Records.
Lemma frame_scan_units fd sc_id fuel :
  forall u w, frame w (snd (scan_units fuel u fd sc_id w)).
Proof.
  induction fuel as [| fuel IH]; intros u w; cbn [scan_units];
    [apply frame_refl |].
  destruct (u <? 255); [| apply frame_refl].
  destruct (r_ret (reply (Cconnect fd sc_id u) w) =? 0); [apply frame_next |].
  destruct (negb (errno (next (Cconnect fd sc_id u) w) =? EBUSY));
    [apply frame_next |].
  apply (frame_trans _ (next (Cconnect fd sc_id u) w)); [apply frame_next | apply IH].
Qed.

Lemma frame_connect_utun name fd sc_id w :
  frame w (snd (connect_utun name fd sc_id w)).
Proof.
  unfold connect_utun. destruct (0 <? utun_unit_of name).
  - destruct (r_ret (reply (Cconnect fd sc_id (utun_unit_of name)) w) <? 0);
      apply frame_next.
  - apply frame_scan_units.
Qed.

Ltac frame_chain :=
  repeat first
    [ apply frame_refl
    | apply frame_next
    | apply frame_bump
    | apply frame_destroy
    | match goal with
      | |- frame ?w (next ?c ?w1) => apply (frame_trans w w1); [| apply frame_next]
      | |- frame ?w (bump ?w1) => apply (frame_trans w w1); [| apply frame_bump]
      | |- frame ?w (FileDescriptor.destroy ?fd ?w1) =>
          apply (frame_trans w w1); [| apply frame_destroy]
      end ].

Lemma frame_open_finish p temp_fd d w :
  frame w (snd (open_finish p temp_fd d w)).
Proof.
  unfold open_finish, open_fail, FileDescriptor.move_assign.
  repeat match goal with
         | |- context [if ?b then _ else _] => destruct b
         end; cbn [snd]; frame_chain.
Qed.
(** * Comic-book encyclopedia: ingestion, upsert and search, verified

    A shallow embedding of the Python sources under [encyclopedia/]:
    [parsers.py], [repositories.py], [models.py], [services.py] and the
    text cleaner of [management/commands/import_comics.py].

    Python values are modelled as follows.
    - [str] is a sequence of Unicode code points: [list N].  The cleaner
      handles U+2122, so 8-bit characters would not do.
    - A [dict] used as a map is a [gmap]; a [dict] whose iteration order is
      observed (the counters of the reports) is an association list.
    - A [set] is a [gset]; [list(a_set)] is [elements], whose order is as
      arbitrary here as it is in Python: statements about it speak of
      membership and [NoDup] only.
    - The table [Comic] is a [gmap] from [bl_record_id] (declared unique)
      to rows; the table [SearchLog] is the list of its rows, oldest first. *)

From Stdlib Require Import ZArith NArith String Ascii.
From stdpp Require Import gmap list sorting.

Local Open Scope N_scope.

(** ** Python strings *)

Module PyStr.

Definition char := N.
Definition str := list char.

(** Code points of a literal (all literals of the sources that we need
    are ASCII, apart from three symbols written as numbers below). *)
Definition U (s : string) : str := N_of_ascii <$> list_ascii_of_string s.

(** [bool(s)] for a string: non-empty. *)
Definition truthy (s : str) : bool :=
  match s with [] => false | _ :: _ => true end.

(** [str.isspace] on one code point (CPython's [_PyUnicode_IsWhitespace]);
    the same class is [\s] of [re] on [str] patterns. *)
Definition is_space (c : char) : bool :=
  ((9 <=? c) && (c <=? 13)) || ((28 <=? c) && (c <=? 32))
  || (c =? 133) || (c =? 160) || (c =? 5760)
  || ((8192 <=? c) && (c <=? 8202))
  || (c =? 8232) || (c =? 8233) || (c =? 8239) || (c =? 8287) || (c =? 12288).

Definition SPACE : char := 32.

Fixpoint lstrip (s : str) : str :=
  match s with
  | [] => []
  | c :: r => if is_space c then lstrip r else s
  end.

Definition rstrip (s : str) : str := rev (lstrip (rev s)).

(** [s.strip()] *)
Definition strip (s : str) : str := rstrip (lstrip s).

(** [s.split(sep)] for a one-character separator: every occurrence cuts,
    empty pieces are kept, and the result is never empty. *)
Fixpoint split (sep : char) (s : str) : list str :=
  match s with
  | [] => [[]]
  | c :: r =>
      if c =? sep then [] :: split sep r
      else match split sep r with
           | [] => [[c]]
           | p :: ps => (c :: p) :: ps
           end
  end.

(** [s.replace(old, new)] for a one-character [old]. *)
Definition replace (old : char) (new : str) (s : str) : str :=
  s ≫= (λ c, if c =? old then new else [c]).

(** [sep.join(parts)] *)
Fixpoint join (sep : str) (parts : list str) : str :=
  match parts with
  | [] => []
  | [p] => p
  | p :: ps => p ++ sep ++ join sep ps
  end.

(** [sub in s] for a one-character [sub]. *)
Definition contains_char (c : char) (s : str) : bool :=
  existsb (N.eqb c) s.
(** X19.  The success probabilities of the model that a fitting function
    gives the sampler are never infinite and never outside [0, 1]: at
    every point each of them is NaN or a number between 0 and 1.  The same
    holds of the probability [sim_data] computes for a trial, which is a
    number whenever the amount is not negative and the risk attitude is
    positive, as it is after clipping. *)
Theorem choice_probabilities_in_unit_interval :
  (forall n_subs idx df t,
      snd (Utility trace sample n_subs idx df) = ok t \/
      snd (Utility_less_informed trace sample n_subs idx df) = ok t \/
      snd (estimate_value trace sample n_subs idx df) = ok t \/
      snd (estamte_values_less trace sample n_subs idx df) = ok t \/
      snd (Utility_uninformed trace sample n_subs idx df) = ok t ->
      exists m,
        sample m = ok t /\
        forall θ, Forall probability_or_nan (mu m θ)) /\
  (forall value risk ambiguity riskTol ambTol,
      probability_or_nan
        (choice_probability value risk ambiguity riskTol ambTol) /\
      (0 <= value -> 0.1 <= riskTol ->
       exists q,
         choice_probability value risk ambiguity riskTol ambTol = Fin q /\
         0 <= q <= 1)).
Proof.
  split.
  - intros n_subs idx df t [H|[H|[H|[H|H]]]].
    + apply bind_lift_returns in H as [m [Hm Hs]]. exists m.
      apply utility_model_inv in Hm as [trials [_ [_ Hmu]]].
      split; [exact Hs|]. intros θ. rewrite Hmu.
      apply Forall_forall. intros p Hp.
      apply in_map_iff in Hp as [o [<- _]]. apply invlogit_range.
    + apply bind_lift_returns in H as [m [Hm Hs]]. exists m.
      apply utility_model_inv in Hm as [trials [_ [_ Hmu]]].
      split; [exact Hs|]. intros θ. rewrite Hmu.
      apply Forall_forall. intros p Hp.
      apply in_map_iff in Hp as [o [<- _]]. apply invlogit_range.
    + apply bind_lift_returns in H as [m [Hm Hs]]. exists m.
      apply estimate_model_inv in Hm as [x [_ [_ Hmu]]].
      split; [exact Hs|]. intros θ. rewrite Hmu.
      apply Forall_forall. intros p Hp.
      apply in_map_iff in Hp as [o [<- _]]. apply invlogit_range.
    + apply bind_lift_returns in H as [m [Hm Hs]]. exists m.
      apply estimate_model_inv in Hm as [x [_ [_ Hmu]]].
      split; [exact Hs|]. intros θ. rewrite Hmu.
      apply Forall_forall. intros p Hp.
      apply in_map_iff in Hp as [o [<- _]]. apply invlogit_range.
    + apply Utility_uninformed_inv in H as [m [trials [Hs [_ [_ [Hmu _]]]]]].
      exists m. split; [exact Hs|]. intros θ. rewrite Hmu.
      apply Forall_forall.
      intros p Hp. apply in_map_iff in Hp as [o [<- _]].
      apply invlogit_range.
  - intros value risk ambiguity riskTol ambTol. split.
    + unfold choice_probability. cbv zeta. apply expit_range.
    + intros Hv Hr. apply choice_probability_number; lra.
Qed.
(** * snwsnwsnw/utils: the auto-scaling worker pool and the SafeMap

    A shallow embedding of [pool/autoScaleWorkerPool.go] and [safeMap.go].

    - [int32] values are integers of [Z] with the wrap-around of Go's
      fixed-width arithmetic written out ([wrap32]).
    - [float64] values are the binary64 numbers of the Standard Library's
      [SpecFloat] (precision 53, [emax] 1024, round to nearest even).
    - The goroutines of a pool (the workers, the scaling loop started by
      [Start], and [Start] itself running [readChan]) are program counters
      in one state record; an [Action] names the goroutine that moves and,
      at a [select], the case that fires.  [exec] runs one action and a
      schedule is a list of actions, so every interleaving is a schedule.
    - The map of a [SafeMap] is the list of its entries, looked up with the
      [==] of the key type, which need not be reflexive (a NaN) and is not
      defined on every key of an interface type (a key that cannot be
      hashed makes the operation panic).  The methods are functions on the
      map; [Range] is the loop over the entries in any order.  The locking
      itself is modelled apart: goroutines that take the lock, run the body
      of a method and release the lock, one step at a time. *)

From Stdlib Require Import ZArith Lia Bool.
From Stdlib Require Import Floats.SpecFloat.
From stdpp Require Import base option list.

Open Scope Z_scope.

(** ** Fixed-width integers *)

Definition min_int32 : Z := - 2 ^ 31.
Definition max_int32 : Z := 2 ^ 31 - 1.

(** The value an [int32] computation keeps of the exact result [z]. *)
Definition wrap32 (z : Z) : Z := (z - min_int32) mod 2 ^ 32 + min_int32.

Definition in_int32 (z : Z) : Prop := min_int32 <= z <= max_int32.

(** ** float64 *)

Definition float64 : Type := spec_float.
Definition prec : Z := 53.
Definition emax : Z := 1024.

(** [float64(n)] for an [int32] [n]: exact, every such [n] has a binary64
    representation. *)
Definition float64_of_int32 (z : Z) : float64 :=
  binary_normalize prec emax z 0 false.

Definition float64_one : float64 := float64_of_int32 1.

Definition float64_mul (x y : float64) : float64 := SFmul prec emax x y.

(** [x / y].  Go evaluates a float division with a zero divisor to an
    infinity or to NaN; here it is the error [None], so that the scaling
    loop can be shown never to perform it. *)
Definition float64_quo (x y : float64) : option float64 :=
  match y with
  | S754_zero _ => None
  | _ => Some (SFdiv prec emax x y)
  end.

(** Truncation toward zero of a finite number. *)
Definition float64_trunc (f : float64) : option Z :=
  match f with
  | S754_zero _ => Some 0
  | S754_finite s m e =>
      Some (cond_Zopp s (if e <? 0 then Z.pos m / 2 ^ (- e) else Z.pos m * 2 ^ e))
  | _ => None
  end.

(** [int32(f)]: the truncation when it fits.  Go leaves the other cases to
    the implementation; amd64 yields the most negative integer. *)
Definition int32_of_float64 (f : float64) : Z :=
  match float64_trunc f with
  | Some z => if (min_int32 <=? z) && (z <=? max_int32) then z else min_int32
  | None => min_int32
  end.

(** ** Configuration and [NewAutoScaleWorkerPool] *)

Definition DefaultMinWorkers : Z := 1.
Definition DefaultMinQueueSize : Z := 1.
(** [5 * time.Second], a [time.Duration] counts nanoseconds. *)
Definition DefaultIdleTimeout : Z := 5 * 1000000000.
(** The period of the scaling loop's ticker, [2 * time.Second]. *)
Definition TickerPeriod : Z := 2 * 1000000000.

About this exercise.
Everything above from the line containing "Definition U (s" through the line containing "Definition is_space (c" must be copied exactly. Nothing outside that range belongs in the answer.

Reply.
Definition U (s : string) : str := N_of_ascii <$> list_ascii_of_string s.

(** [bool(s)] for a string: non-empty. *)
Definition truthy (s : str) : bool :=
  match s with [] => false | _ :: _ => true end.

(** [str.isspace] on one code point (CPython's [_PyUnicode_IsWhitespace]);
    the same class is [\s] of [re] on [str] patterns. *)
Definition is_space (c : char) : bool :=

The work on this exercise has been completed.